Synthetic O-Acetyl-N-glycolylneuraminic Acid Oligosaccharides Reveal Host-Associated Binding Patterns of Coronaviral Glycoproteins.

Abstract

A panel of O-acetylated N-glycolylneuraminic acid oligosaccharides has been prepared by diversification of common synthetic precursors by regioselective de-O-acetylation by coronaviral hemagglutinin-esterase (HE) combined with C7-to-C9 acetyl ester migration. The resulting compound library was printed on streptavidin-coated glass slides to give a microarray to investigate receptor binding specificities of viral envelope glycoproteins, including spike proteins and HEs from animal and human coronaviruses. It was found that the binding patterns of the viral proteins for N-glycolylated sialosides differ considerable from those of the previously synthesized N-acetylated counterparts. Generally, the spike proteins tolerate N-glycolyl modification, but selectivities differ among viruses targeting different hosts.

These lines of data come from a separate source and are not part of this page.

(* ===== verification/TxOut.v ===== *)
(** * Transaction outputs

    The data of a transaction output ([transaction/core/src/tx.rs] and
    [transaction/types/src/masked_amount]) and the two digests the ledger code
    computes: the Merlin digest of an output and BLAKE2b.  Both come from
    third-party crates and are parameters, the class [Digests]. *)

From stdpp Require Import vector.
From S2P Require Import Prelude Ord Bytes.

Open Scope N_scope.

(** Points and keys are kept compressed, as 32 bytes. *)
Notation CompressedRistrettoPublic := bytes32.
Notation CompressedCommitment := bytes32.

(** Compressed keys are ordered as byte strings. *)
#[export] Instance byte_ord : Ord byte := λ a b, N.compare (Byte.to_N a) (Byte.to_N b).
#[export] Instance bytes32_ord : Ord bytes32 := λ a b, cmp (vec_to_list a) (vec_to_list b).

#[export] Instance byte_total_ord : TotalOrd byte.
Proof.
  split; unfold cmp, byte_ord.
  - intros a b. rewrite N.compare_eq_iff. split; [|by intros ->].
    intros E. apply (inj Some). by rewrite <-(Byte.of_to_N a), <-(Byte.of_to_N b), E.
  - intros a b. apply N.compare_antisym.
  - intros a b c. rewrite !N.compare_lt_iff. lia.
Qed.

#[export] Instance bytes32_total_ord : TotalOrd bytes32.
Proof.
  split; unfold cmp, bytes32_ord.
  - intros a b. rewrite cmp_eq_iff. split; [apply vec_to_list_inj2|by intros ->].
  - intros a b. apply cmp_opp.
  - intros a b c. apply cmp_lt_trans.
Qed.

Record MaskedAmountV1 := mkMaskedAmountV1 {
  v1_commitment : CompressedCommitment;
  v1_masked_value : N;
  v1_masked_token_id : bytes
}.

Record MaskedAmountV2 := mkMaskedAmountV2 {
  v2_commitment : CompressedCommitment;
  v2_masked_value : N;
  v2_masked_token_id : bytes
}.

Inductive MaskedAmount :=
| V1 (a : MaskedAmountV1)
| V2 (a : MaskedAmountV2).

#[export] Instance MaskedAmountV1_eq_dec : EqDecision MaskedAmountV1.
Proof. solve_decision. Defined.
#[export] Instance MaskedAmountV2_eq_dec : EqDecision MaskedAmountV2.
Proof. solve_decision. Defined.
#[export] Instance MaskedAmount_eq_dec : EqDecision MaskedAmount.
Proof. solve_decision. Defined.

(** [MaskedAmount::masked_token_id]. *)
Definition masked_token_id (a : MaskedAmount) : bytes :=
  match a with V1 a => v1_masked_token_id a | V2 a => v2_masked_token_id a end.

(** [MaskedAmount::commitment]. *)
Definition commitment (a : MaskedAmount) : CompressedCommitment :=
  match a with V1 a => v1_commitment a | V2 a => v2_commitment a end.

(** [TxOut].  The encrypted fog hint and memo are byte arrays. *)
Record TxOut := mkTxOut {
  masked_amount : option MaskedAmount;
  target_key : CompressedRistrettoPublic;
  public_key : CompressedRistrettoPublic;
  e_fog_hint : bytes;
  e_memo : option bytes
}.

#[export] Instance TxOut_eq_dec : EqDecision TxOut.
Proof. solve_decision. Defined.

#[export] Instance MaskedAmountV1_countable : Countable MaskedAmountV1.
Proof.
  refine (inj_countable' (λ a, (v1_commitment a, v1_masked_value a, v1_masked_token_id a))
    (λ x, mkMaskedAmountV1 x.1.1 x.1.2 x.2) _). by intros [].
Defined.
#[export] Instance MaskedAmountV2_countable : Countable MaskedAmountV2.
Proof.
  refine (inj_countable' (λ a, (v2_commitment a, v2_masked_value a, v2_masked_token_id a))
    (λ x, mkMaskedAmountV2 x.1.1 x.1.2 x.2) _). by intros [].
Defined.
#[export] Instance MaskedAmount_countable : Countable MaskedAmount.
Proof.
  refine (inj_countable' (λ a, match a with V1 a => inl a | V2 a => inr a end)
    (λ x, match x with inl a => V1 a | inr a => V2 a end) _). by intros [].
Defined.
#[export] Instance TxOut_countable : Countable TxOut.
Proof.
  refine (inj_countable'
    (λ o, (masked_amount o, target_key o, public_key o, e_fog_hint o, e_memo o))
    (λ x, mkTxOut x.1.1.1.1 x.1.1.1.2 x.1.1.2 x.1.2 x.2) _). by intros [].
Defined.

Inductive TxOutConversionError := UnknownMaskedAmountVersion.

(** [TxOut::get_masked_amount]. *)
Definition get_masked_amount (o : TxOut) : result MaskedAmount TxOutConversionError :=
  match masked_amount o with
  | Some a => Ok a
  | None => Err UnknownMaskedAmountVersion
  end.

(** [TxOut::eq_ignoring_amount]. *)
Definition eq_ignoring_amount (this other : TxOut) : bool :=
  let clear o := mkTxOut None (target_key o) (public_key o) (e_fog_hint o) (e_memo o) in
  bool_decide (clear this = clear other).

(** ** Digests *)

Class Digests : Type := {
  (** [Blake2b256] of the concatenation of the updates. *)
  blake2b256 : bytes → bytes32;
  (** [TxOut::hash], the Merlin digest of an output. *)
  tx_out_hash : TxOut → bytes32
}.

On the other hand, the lectin domain of the corresponding HEs showed a substantial decrease or loss of binding of N-glycolylated sialosides. MD simulations indicate that glycolyl recognition by HE is mediated by polar residues in a loop region (109-119) that interacts with the 5-N-glycolyl moiety. Collectively, the results indicate that coronaviruses have adjusted their receptor fine specificities to adapt to the sialoglycome of their host species.